Le retour de l'ambassadeur de France, Stéphane Romatet, en Algérie, récemment annoncé par l'Élysée, est perçu comme une avancée significative dans les relations entre les deux pays. Belkhir Belhaddad, député socialiste de Moselle et ancien président du groupe d’amitié France-Algérie, n'a pas caché sa satisfaction face à cette décision. Lors d'une interview sur Franceinfo, il a affirmé que cette démarche est "la seule voie possible pour rétablir une relation sereine entre nos deux pays".
Stéphane Romatet avait été rappelé à Paris en avril 2025, notamment en raison de tensions croissantes avec Alger. Sa rémission est donc accueillie comme un signe positif, marquant une possible détente et une volonté de renouer les dialogues. Dans ce contexte, l'Élysée souligne l'importance d'une "attention prioritaire" à cette question, une déclaration qui témoigne d'un engagement diplomatique renouvelé.
Les réactions à cette annonce sont variées. Selon le quotidien Le Monde, des experts en relations internationales estiment que ce retour pourrait faciliter des discussions autour de sujets sensibles, notamment les questions migratoires et économiques qui ont souvent engendré des désaccords.
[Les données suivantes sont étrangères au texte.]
Lemma scan_rows_columns (rows : list Row) :
  forall pv,
  Forall (fun row => length row = length pv) rows ->
  (forall j c, nth_error pv j = Some c -> returns (col_fold step j rows c)) ->
  exists pv',
    scan_rows step rows pv = Ok pv'
    /\ length pv' = length pv
    /\ forall j c, nth_error pv j = Some c ->
         exists c', col_fold step j rows c = Ok c' /\ nth_error pv' j = Some c'.
Proof.
  induction rows as [|row rows IH]; intros pv Hlen Hcols.
  - exists pv. simpl. repeat split. intros j c Hc. now exists c.
  - inversion Hlen as [|? ? Hrow Hrest]; subst.
    assert (Hword : forall j c, nth_error pv j = Some c ->
              exists w c1, nth_error row j = Some w /\ step j row w c = Ok c1
                           /\ returns (col_fold step j rows c1)).
    { intros j c Hc. destruct (Hcols j c Hc) as (cf & Hcf). simpl in Hcf.
      destruct (nth_error row j) as [w|] eqn:Hw.
      - destruct (step j row w c) as [c1|] eqn:Hc1; [|discriminate].
        exists w, c1. split; [reflexivity|]. split; [exact Hc1|].
        exists cf. exact Hcf.
      - apply nth_error_None in Hw.
        assert (j < length pv) by (apply nth_error_Some; congruence). lia. }
    destruct (scan_words_spec row row 0 pv) as (pv1 & Hrun1 & Hlen1 & _ & Hin).
    { lia. }
    { intros k w c Hw Hc. simpl in *.
      destruct (Hword k c Hc) as (w' & c1 & Hw' & Hc1 & _).
      rewrite Hw in Hw'. injection Hw' as <-. unfold returns. now exists c1. }
    cbn [scan_rows]. rewrite Hrun1. cbn [bind].
    destruct (IH pv1) as (pv' & Hrun & Hlen' & Hcol').
    { rewrite Hlen1. exact Hrest. }
    { intros j c1 Hc1.
      assert (Hj : j < length pv) by (rewrite <- Hlen1; apply nth_error_Some; congruence).
      destruct (nth_error pv j) as [c|] eqn:Hc.
      2:{ apply nth_error_None in Hc. lia. }
      destruct (Hword j c Hc) as (w & c1' & Hw & Hstep1 & Hret).
      destruct (Hin j w c Hw Hc) as (c1'' & Hstep2 & Hat). simpl in *.
      congruence. }
    exists pv'. split; [exact Hrun|]. split; [lia|].
    intros j c Hc.
    destruct (Hword j c Hc) as (w & c1 & Hw & Hstep1 & _).
    destruct (Hin j w c Hw Hc) as (c1' & Hstep2 & Hat). simpl in *.
    rewrite Hstep1 in Hstep2. injection Hstep2 as <-.
    destruct (Hcol' j c1 Hat) as (c' & Hfold & Hat').
    exists c'. split; [|exact Hat'].
    rewrite Hw, Hstep1. exact Hfold.
Qed.
Lemma fill_idem py_float s s' :
  let k := λ s, s1 ← Series_astype_float py_float s;
                m ← Series_mean s1;
                mret (Series_fillna m s1) in
  k s = Return s' → k s' = Return s'.
Proof.
  intros k. unfold k.
  destruct (Series_astype_float py_float s) as [s1|] eqn:E1; [|done].
  cbn [mbind outcome_bind].
  pose proof (astype_float_is_float _ _ _ E1) as Hf.
  destruct (Series_mean s1) as [m|] eqn:Em; [|done].
  cbn [mbind outcome_bind mret outcome_ret]. intros [= <-].
  destruct m as [|q].
  - rewrite (fillna_nan_floats s1 Hf), (astype_float_floats _ s1 Hf).
    cbn [mbind outcome_bind]. rewrite Em. cbn [mbind outcome_bind mret outcome_ret].
    by rewrite (fillna_nan_floats s1 Hf).
  - pose proof (fillna_is_float (fin q) s1 Hf) as Hf'.
    rewrite (astype_float_floats _ _ Hf'). cbn [mbind outcome_bind].
    destruct (Series_mean_floats _ Hf') as [m' ->].
    cbn [mbind outcome_bind mret outcome_ret].
    by rewrite (fillna_no_null m' _ (fillna_fin_no_null q s1)).
Qed.

(** X10.  [clean_clv] and [fill_with_mean] are idempotent: called on
    the table they returned, they return that table again. *)
Theorem clv_and_mean_idempotent (py_float : string → option pyfloat) :
  idempotent_cleaner clean_clv ∧ idempotent_cleaner (fill_with_mean py_float).
Proof.
  split; intros column t.
  - rewrite clean_clv_call.
    rewrite <- (column_table_idem (Series_apply clv_lambda) column t
                  Series_apply_clv_idem) at 2.
    destruct (column_table _ column t); [|done]. cbn. apply clean_clv_call.
  - rewrite fill_with_mean_call. unfold Table.fill_with_mean.
    rewrite <- (column_table_idem _ column t (fill_idem py_float)) at 2.
    destruct (column_table _ column t); [|done]. cbn.
    apply (fill_with_mean_call py_float).
Qed.

Lemma clv_and_mean_idempotent_witness :
  (t' ← call (λ df, fill_with_mean decimal_float df "customer_lifetime_value")
            clv_example;
   call (λ df, fill_with_mean decimal_float df "customer_lifetime_value") t')
  = call (λ df, fill_with_mean decimal_float df "customer_lifetime_value")
         clv_example.
Proof.
  destruct (clv_and_mean_idempotent decimal_float) as [_ H].
  apply (H "customer_lifetime_value" clv_example).
Defined.

(** ** Mean Imputer: texts that are no numbers *)

Lemma to_float_cases py_float x :
  (∃ v, x = Str v ∧ py_float v = None ∧ to_float py_float x = Raise ValueError) ∨
  (∃ y, to_float py_float x = Return y).
Proof.
  destruct x as [|v|n|f]; cbn; eauto.
  destruct (py_float v) eqn:E; eauto.
Qed.

Lemma astype_float_unparsable py_float s :
  Exists (λ x, ∃ v, x = Str v ∧ py_float v = None) s →
  Series_astype_float py_float s = Raise ValueError.
Proof.
  unfold Series_astype_float.
  induction s as [|x s IH]; intros H; [by apply Exists_nil in H|].
  rewrite Series_apply_cons.
  destruct (to_float_cases py_float x) as [(v & -> & Hv & ->)|[y Hy]]; [done|].
  rewrite Hy. cbn [mbind outcome_bind].
  apply Exists_cons in H as [(v & -> & Hv)|H].
  - cbn in Hy. by rewrite Hv in Hy.
  - by rewrite (IH H).
Qed.

Lemma astype_float_parsable py_float s :
  Forall (λ x, ∀ v, x = Str v → is_Some (py_float v)) s →
  ∃ s', Series_astype_float py_float s = Return s'.
Proof.
  unfold Series_astype_float.
  induction 1 as [|x s Hx _ [s' IH]]; [by exists []|].
  rewrite Series_apply_cons, IH.
  destruct (to_float_cases py_float x) as [(v & -> & Hv & _)|[y ->]].
  - destruct (Hx v eq_refl) as [? ?]. congruence.
  - by eexists.
Qed.

(** X11.  On a table that has the target column, [fill_with_mean]
    raises [ValueError] if the column holds a text that [float] does
    not read.  If [float] reads every text of the column, it returns
    the table with that column replaced by as many cells, all of them
    floats. *)
Theorem fill_with_mean_conversion (py_float : string → option pyfloat)
    (column : string) (t : DataFrame) (s : Series) :
  lookup_column column t = Some s →
  (Exists (λ x, ∃ v, x = Str v ∧ py_float v = None) s →
   call (λ df, fill_with_mean py_float df column) t = Raise ValueError) ∧
  (Forall (λ x, ∀ v, x = Str v → is_Some (py_float v)) s →
   ∃ s' : Series,
     call (λ df, fill_with_mean py_float df column) t
       = Return (assign_column column s' t) ∧
     length s' = length s ∧
     Forall (λ y, is_float y = true) s').
Proof.
  intros E. rewrite fill_with_mean_call.
  unfold Table.fill_with_mean, column_table. rewrite E. split.
  - intros H. by rewrite (astype_float_unparsable _ _ H).
  - intros H. destruct (astype_float_parsable _ _ H) as [s1 E1].
    rewrite E1. cbn [mbind outcome_bind].
    pose proof (astype_float_is_float _ _ _ E1) as Hf.
    destruct (Series_mean_floats _ Hf) as [m ->].
    cbn [mbind outcome_bind mret outcome_ret].
    exists (Series_fillna m s1). split; [done|]. split.
    + unfold Series_fillna. rewrite length_fmap.
      by eapply Series_apply_length.
    + by apply fillna_is_float.
Qed.

Lemma fill_with_mean_conversion_witness :
  (Exists (λ x, ∃ v, x = Str v ∧ decimal_float v = None) [Str "15.5%"; PyNone] →
   call (λ df, fill_with_mean decimal_float df "customer_lifetime_value")
        percent_example = Raise ValueError) ∧
  (Forall (λ x, ∀ v, x = Str v → is_Some (decimal_float v)) [Str "15.5%"; PyNone] →
   ∃ s' : Series,
     call (λ df, fill_with_mean decimal_float df "customer_lifetime_value")
          percent_example
       = Return (assign_column "customer_lifetime_value" s' percent_example) ∧
     length s' = 2%nat ∧
     Forall (λ y, is_float y = true) s').
Proof.
  apply (fill_with_mean_conversion decimal_float "customer_lifetime_value"
           percent_example [Str "15.5%"; PyNone]).
  reflexivity.
Defined.
(* ===== verification/_CoqProject ===== *)
-Q . S2P
Prelude.v
Buf.v
Wire.v
Api.v
ApiMarshal.v
ApiUnmarshal.v
ApiTotal.v
ApiRoundTrip.v
ApiSkip.v
ApiRegistry.v
GoStrings.v
GrpcStatus.v
GrpcTransport.v
GrpcRpc.v
GrpcCodec.v
GrpcServer.v
GrpcLifecycle.v
Hpack.v
HpackTable.v
HpackHuffman.v
HpackBits.v
HpackHuffmanProps.v
HpackEncoder.v
HpackDecoder.v
HpackIntProps.v
HpackSync.v
HpackWrite.v
GoBytes.v
H2Errors.v
GrpcHeaders.v
GrpcHeaderProps.v
H2Frame.v
H2Write.v
H2Framer.v
H2Calls.v
H2Order.v
H2RoundTrip.v
H2Parse.v
H2ReadTotal.v
GrpcFramer.v
GrpcFramerProps.v
H2Blocks.v
GrpcAnswers.v
Threads.v
ServerState.v
ServerTransport.v
ServerLoops.v
ServerInv.v
ServerSteps.v
ServerFrames.v
ServerClose.v
ServerWrites.v
ServerReads.v
ServerSound.v
ServerDemo.v
ServerProps.v
ServerLog.v
ServerSends.v
ApiService.v
World.v
Plugin.v
PluginSpec.v
ManagerSpec.v
PluginLifecycle.v
AllocateSpec.v
ServerAnswers.v
Fsnotify.v
FsnotifySpec.v
FsnotifySound.v
Main.v
FsnotifyProps.v
Frame.v
MainSpec.v
MainProps.v
MainLive.v
ClientConn.v
ClientInv.v
ClientTear.v
ClientThreads.v
ClientProps.v
Section messages_of_lists.
Lemma PreStartContainerRequest_consumes m :
  consumes "PreStartContainerRequest" PreStartContainerRequest_field
    (PreStartContainerRequest_enc m) PreStartContainerRequest_Reset m.
Proof.
  destruct m as [l]. unfold PreStartContainerRequest_enc. cbn [PreStartContainerRequest_DevicesIDs].
  rewrite <- (list_fmap_id l) at 2.
  field_list PreStartContainerRequest_DevicesIDs PreStartContainerRequest_set_DevicesIDs (@id string).
  intros x m' Hx.
  apply (consumes_string _ _ 0xa 1 ""%string) with
    (set := fun v m => PreStartContainerRequest_set_DevicesIDs (PreStartContainerRequest_DevicesIDs m ++ [v]) m); done.
Qed.

Lemma ContainerAllocateRequest_consumes m :
  consumes "ContainerAllocateRequest" ContainerAllocateRequest_field
    (ContainerAllocateRequest_enc m) ContainerAllocateRequest_Reset m.
Proof.
  destruct m as [l]. unfold ContainerAllocateRequest_enc. cbn [ContainerAllocateRequest_DevicesIDs].
  rewrite <- (list_fmap_id l) at 2.
  field_list ContainerAllocateRequest_DevicesIDs ContainerAllocateRequest_set_DevicesIDs (@id string).
  intros x m' Hx.
  apply (consumes_string _ _ 0xa 1 ""%string) with
    (set := fun v m => ContainerAllocateRequest_set_DevicesIDs (ContainerAllocateRequest_DevicesIDs m ++ [v]) m); done.
Qed.
End messages_of_lists.

(** A fresh message unmarshalled from its whole encoding. *)
Ltac unmarshal_whole cons tot :=
  intros Hlen; apply consumes_unmarshal; [apply tot|done|by apply cons].

Section nested_messages.
Lemma DevicePluginOptions_decode m :
  slen (DevicePluginOptions_enc m) < max_slice ->
  DevicePluginOptions_Unmarshal DevicePluginOptions_Reset (DevicePluginOptions_enc m) = Ok m.
Proof. unmarshal_whole DevicePluginOptions_consumes DevicePluginOptions_field_total. Qed.

Lemma Device_decode m :
  slen (Device_enc m) < max_slice -> Device_Unmarshal Device_Reset (Device_enc m) = Ok m.
Proof. unmarshal_whole Device_consumes Device_field_total. Qed.

Lemma Mount_decode m :
  slen (Mount_enc m) < max_slice -> Mount_Unmarshal Mount_Reset (Mount_enc m) = Ok m.
Proof. unmarshal_whole Mount_consumes Mount_field_total. Qed.

Lemma DeviceSpec_decode m :
  slen (DeviceSpec_enc m) < max_slice ->
  DeviceSpec_Unmarshal DeviceSpec_Reset (DeviceSpec_enc m) = Ok m.
Proof. unmarshal_whole DeviceSpec_consumes DeviceSpec_field_total. Qed.

Lemma ContainerAllocateRequest_decode m :
  slen (ContainerAllocateRequest_enc m) < max_slice ->
  ContainerAllocateRequest_Unmarshal ContainerAllocateRequest_Reset (ContainerAllocateRequest_enc m) = Ok m.
Proof. unmarshal_whole ContainerAllocateRequest_consumes ContainerAllocateRequest_field_total. Qed.

Lemma RegisterRequest_consumes m :
  slen (RegisterRequest_enc m) < max_slice ->
  consumes "RegisterRequest" RegisterRequest_field (RegisterRequest_enc m) RegisterRequest_Reset m.
Proof.
  destruct m as [v e r o]. intros Hlen.
  next; [field_string 1 RegisterRequest_set_Version|].
  next; [field_string 2 RegisterRequest_set_Endpoint|].
  next; [field_string 3 RegisterRequest_set_ResourceName|]. cbn [RegisterRequest_Options].
  destruct o as [o|]; [|apply consumes_nil].
  apply (consumes_message _ _ 0x22 4 ""%string) with
    (u := DevicePluginOptions_Unmarshal DevicePluginOptions_Reset)
    (set := fun v m => RegisterRequest_set_Options (Some v) m) (x := o); try done.
  apply DevicePluginOptions_decode. unfold RegisterRequest_enc in Hlen.
  do 3 apply slen_app_bound in Hlen as [_ Hlen]. cbn [RegisterRequest_Options] in Hlen.
  pose proof (slen_delimited_gt 0x22 (DevicePluginOptions_enc o)). lia.
Qed.

Lemma ListAndWatchResponse_consumes m :
  slen (ListAndWatchResponse_enc m) < max_slice ->
  consumes "ListAndWatchResponse" ListAndWatchResponse_field (ListAndWatchResponse_enc m)
    ListAndWatchResponse_Reset m.
Proof.
  destruct m as [l]. unfold ListAndWatchResponse_enc. cbn [ListAndWatchResponse_Devices]. intros Hlen.
  rewrite <- (list_fmap_id l) at 2.
  field_list ListAndWatchResponse_Devices ListAndWatchResponse_set_Devices (@id Device).
  intros x m' Hx. apply (consumes_message _ _ 0xa 1 ""%string) with (u := Device_Unmarshal Device_Reset)
    (set := fun v m => ListAndWatchResponse_set_Devices (ListAndWatchResponse_Devices m ++ [v]) m); try done.
  by eapply Device_decode, slen_elem_bound.
Qed.

Lemma AllocateRequest_consumes m :
  slen (AllocateRequest_enc m) < max_slice ->
  consumes "AllocateRequest" AllocateRequest_field (AllocateRequest_enc m) AllocateRequest_Reset m.
Proof.
  destruct m as [l]. unfold AllocateRequest_enc. cbn [AllocateRequest_ContainerRequests]. intros Hlen.
  rewrite <- (list_fmap_id l) at 2.
  field_list AllocateRequest_ContainerRequests AllocateRequest_set_ContainerRequests
    (@id ContainerAllocateRequest).
  intros x m' Hx. apply (consumes_message _ _ 0xa 1 ""%string) with
    (u := ContainerAllocateRequest_Unmarshal ContainerAllocateRequest_Reset)
    (set := fun v m => AllocateRequest_set_ContainerRequests (AllocateRequest_ContainerRequests m ++ [v]) m);
    try done.
  by eapply ContainerAllocateRequest_decode, slen_elem_bound.
Qed.
(* ===== verification/GoStrings.v ===== *)
(** * The string functions of Go's standard library that the service uses

    [strconv.Itoa], [strings.Contains], [strings.Trim], [strings.LastIndex],
    [path.Base] and [filepath.Clean], on byte strings.  [Trim] is used with an ASCII
    cutset only, for which trimming runes is trimming bytes. *)

From stdpp Require Import base list strings pretty.
From Stdlib Require Import ZArith Strings.Ascii Lia.
From S2P Require Import Prelude.
Open Scope Z_scope.

(** [strconv.Itoa]: stdpp prints integers in base ten, with a minus sign. *)
Definition Itoa (z : Z) : string := pretty z.

(** [strings.HasPrefix] *)
Definition HasPrefix (s p : string) : bool := String.prefix p s.

(** [strings.Contains] *)
Fixpoint Contains (s sub : string) : bool :=
  HasPrefix s sub ||
  match s with
  | EmptyString => false
  | String _ s => Contains s sub
  end.

Fixpoint in_set (c : ascii) (cutset : string) : bool :=
  match cutset with
  | EmptyString => false
  | String d cutset => bool_decide (c = d) || in_set c cutset
  end.

Fixpoint TrimLeft (s cutset : string) : string :=
  match s with
  | EmptyString => EmptyString
  | String c s' => if in_set c cutset then TrimLeft s' cutset else s
  end.

(** Trailing characters: a character goes when all after it went and it is in
    the set. *)
Fixpoint TrimRight (s cutset : string) : string :=
  match s with
  | EmptyString => EmptyString
  | String c s =>
      match TrimRight s cutset with
      | EmptyString => if in_set c cutset then EmptyString else String c EmptyString
      | s => String c s
      end
  end.

(** [strings.Trim] *)
Definition Trim (s cutset : string) : string := TrimRight (TrimLeft s cutset) cutset.

(** The parts of [s] between the slashes. *)
Fixpoint split_slash (s : string) : list string :=
  match s with
  | EmptyString => [EmptyString]
  | String c s =>
      let parts := split_slash s in
      if bool_decide (c = "/"%char) then EmptyString :: parts
      else match parts with
           | p :: parts => String c p :: parts
           | [] => [String c EmptyString]
           end
  end.

(** [strings.LastIndex] of a byte, and the slices before and after an index. *)
Fixpoint LastIndex (s : string) (c : ascii) : option nat :=
  match s with
  | EmptyString => None
  | String d s =>
      match LastIndex s c with
      | Some i => Some (S i)
      | None => if bool_decide (d = c) then Some 0%nat else None
      end
  end.

Fixpoint str_take (n : nat) (s : string) : string :=
  match n, s with
  | S n, String c s => String c (str_take n s)
  | _, _ => EmptyString
  end.

Fixpoint str_drop (n : nat) (s : string) : string :=
  match n, s with
  | S n, String _ s => str_drop n s
  | _, _ => s
  end.

(** [path.Base]: the last element, after trailing slashes are removed. *)
Definition Base (path : string) : string :=
  if bool_decide (path = ""%string) then "." else
  let path := TrimRight path "/" in
  if bool_decide (path = ""%string) then "/" else
  default EmptyString (last (split_slash path)).

(** [filepath.Clean] on Unix: elements are dropped or kept from left to right,
    and ".." takes back the last kept element if there is one to take. *)
Fixpoint clean_parts (rooted : bool) (out : list string) (parts : list string) : list string :=
  match parts with
  | [] => reverse out
  | p :: parts =>
      if bool_decide (p = ""%string) || bool_decide (p = "."%string) then clean_parts rooted out parts
      else if bool_decide (p = ".."%string) then
        match out with
        | o :: out' =>
            if bool_decide (o = ".."%string) then clean_parts rooted (p :: out) parts
            else clean_parts rooted out' parts
        | [] => clean_parts rooted (if rooted then [] else [p]) parts
        end
      else clean_parts rooted (p :: out) parts
  end.

Fixpoint join_slash (parts : list string) : string :=
  match parts with
  | [] => ""
  | [p] => p
  | p :: parts => p +:+ "/" +:+ join_slash parts
  end.

Definition Clean (path : string) : string :=
  if bool_decide (path = ""%string) then "." else
  let rooted := HasPrefix path "/" in
  let out := join_slash (clean_parts rooted [] (split_slash path)) in
  if rooted then "/" +:+ out
  else if bool_decide (out = ""%string) then "." else out.

Example Base_fuse : Base "/dev/fuse" = "fuse"%string.
Proof. reflexivity. Qed.
Example Base_slashes : Base "a/b//" = "b"%string.
Proof. reflexivity. Qed.
Example Clean_plugins : Clean "/var/lib/./kubelet//x/../device-plugins/" = "/var/lib/kubelet/device-plugins"%string.
Proof. reflexivity. Qed.
Example Clean_dots : Clean "../a/../../b" = "../../b"%string.
Proof. reflexivity. Qed.

(** ** Lemmas *)

Lemma HasPrefix_app p s : HasPrefix (p +:+ s) p = true.
Proof.
  induction p as [|c p IH]; [by destruct s|]. unfold HasPrefix in *. simpl.
  rewrite IH. by destruct (ascii_dec c c).
Qed.

Lemma Contains_prefix p s : Contains (p +:+ s) p = true.
Proof.
  pose proof (HasPrefix_app p s) as Hp. destruct (p +:+ s); cbn [Contains]; by rewrite Hp.
Qed.

(** The digits of a printed number are decimal digits. *)
Definition digit (c : ascii) : bool :=
  let n := nat_of_ascii c in (48 <=? n)%nat && (n <=? 57)%nat.

Fixpoint all_chars (P : ascii -> bool) (s : string) : bool :=
  match s with
  | EmptyString => true
  | String c s => P c && all_chars P s
  end.

Lemma digit_pretty_N_char x : digit (pretty_N_char x) = true.
Proof. unfold pretty_N_char. by repeat case_match. Qed.

Lemma pretty_N_go_digits x s :
  all_chars digit s = true -> all_chars digit (pretty_N_go x s) = true.
Proof.
  revert s. induction (N.lt_wf_0 x) as [x _ IH]. intros s Hs.
  destruct (decide (x = 0)%N) as [->|]; [by rewrite pretty_N_go_0|].
  rewrite pretty_N_go_step by lia. apply IH; [apply N.div_lt; lia|].
  simpl. by rewrite digit_pretty_N_char, Hs.
Qed.

Lemma pretty_N_go_nonempty x s : s <> ""%string -> pretty_N_go x s <> ""%string.
Proof.
  revert s. induction (N.lt_wf_0 x) as [x _ IH]. intros s Hs.
  destruct (decide (x = 0)%N) as [->|]; [by rewrite pretty_N_go_0|].
  rewrite pretty_N_go_step by lia. apply IH; [apply N.div_lt; lia|done].
Qed.

Lemma Itoa_nonneg z : 0 <= z -> Itoa z = pretty (Z.to_N z).
Proof. intros. unfold Itoa. destruct z; done. Qed.

Lemma Itoa_digits z : 0 <= z -> all_chars digit (Itoa z) = true /\ Itoa z <> ""%string.
Proof.
  intros. rewrite Itoa_nonneg by done. unfold pretty, pretty_N. case_decide; [done|].
  split; [by apply pretty_N_go_digits|].
  rewrite pretty_N_go_step by lia. by apply pretty_N_go_nonempty.
Qed.

Lemma Itoa_inj x y : Itoa x = Itoa y -> x = y.
Proof. apply pretty_Z_inj. Qed.

(** Trimming a cutset around a string with no character of it. *)
Lemma TrimLeft_all p s cut :
  all_chars (fun c => in_set c cut) p = true -> TrimLeft (p +:+ s) cut = TrimLeft s cut.
Proof.
  induction p as [|c p IH]; simpl; [done|]. intros [Hc Hp]%andb_true_iff. rewrite Hc. auto.
Qed.

Lemma TrimLeft_none s cut : all_chars (fun c => negb (in_set c cut)) s = true -> TrimLeft s cut = s.
Proof. destruct s; simpl; [done|]. intros [Hc _]%andb_true_iff. by destruct (in_set _ _). Qed.

Lemma TrimRight_none s cut : all_chars (fun c => negb (in_set c cut)) s = true -> TrimRight s cut = s.
Proof.
  induction s as [|c s IH]; simpl; [done|]. intros [Hc Hs]%andb_true_iff. rewrite IH by done.
  destruct s; [by destruct (in_set _ _)|done].
Qed.

Lemma all_chars_impl (P Q : ascii -> bool) s :
  (forall c, P c = true -> Q c = true) -> all_chars P s = true -> all_chars Q s = true.
Proof.
  intros HPQ. induction s as [|c s IH]; simpl; [done|].
  intros [Hc Hs]%andb_true_iff. rewrite HPQ, IH; done.
Qed.

Lemma Trim_prefix p s cut :
  all_chars (fun c => in_set c cut) p = true ->
  all_chars (fun c => negb (in_set c cut)) s = true -> Trim (p +:+ s) cut = s.
Proof.
  intros Hp Hs. unfold Trim. rewrite TrimLeft_all by done.
  by rewrite TrimLeft_none, TrimRight_none.
Qed.

(** Digits are not letters. *)
Lemma digit_not_in_set cut :
  all_chars (fun c => negb (digit c)) cut = true ->
  forall c, digit c = true -> negb (in_set c cut) = true.
Proof.
  intros Hcut c Hc. induction cut as [|d cut IH]; simpl in *; [done|].
  apply andb_true_iff in Hcut as [Hd Hcut]. rewrite negb_orb, IH by done.
  case_bool_decide; [subst; by rewrite Hc in Hd|done].
Qed.

Lemma Trim_number p z cut :
  0 <= z -> all_chars (fun c => in_set c cut) p = true ->
  all_chars (fun c => negb (digit c)) cut = true -> Trim (p +:+ Itoa z) cut = Itoa z.
Proof.
  intros Hz Hp Hcut. apply Trim_prefix; [done|].
  eapply all_chars_impl; [by apply digit_not_in_set|]. by apply Itoa_digits.
Qed.


(** The last slash splits a path whose last element has none. *)
Lemma LastIndex_none s c : all_chars (fun d => negb (bool_decide (d = c))) s = true -> LastIndex s c = None.
Proof.
  induction s as [|d s IH]; simpl; [done|]. intros [Hd Hs]%andb_true_iff. rewrite IH by done.
  by destruct (bool_decide (d = c)).
Qed.

Lemma LastIndex_app p s c :
  all_chars (fun d => negb (bool_decide (d = c))) s = true ->
  LastIndex (p +:+ String c s) c = Some (String.length p).
Proof.
  intros Hs. induction p as [|d p IH]; simpl; [|by rewrite IH].
  rewrite LastIndex_none by done. by case_bool_decide.
Qed.

Lemma str_take_app p s : str_take (String.length p) (p +:+ s) = p.
Proof. induction p as [|c p IH]; simpl; [by destruct s|]. by rewrite IH. Qed.

Lemma str_drop_app p c s : str_drop (S (String.length p)) (p +:+ String c s) = s.
Proof. induction p as [|d p IH]; simpl in *; [by destruct s|done]. Qed.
L'analyse de l'historien spécialiste de l'Algérie, Pierre Vermeren, souligne que "la France doit naviguer prudemment entre ses responsabilités historiques et les aspirations actuelles de l'Algérie".
Ce développement a également suscité des réactions diverses au sein de la classe politique française. Certains acteurs de gauche saluent cette initiative, tandis que d'autres appellent à la prudence et examinent de près les conséquences à long terme de cette décision. Pour Belhaddad, ce retour est essentiel : "Il est temps de dépasser les rancœurs du passé pour construire ensemble un avenir serein."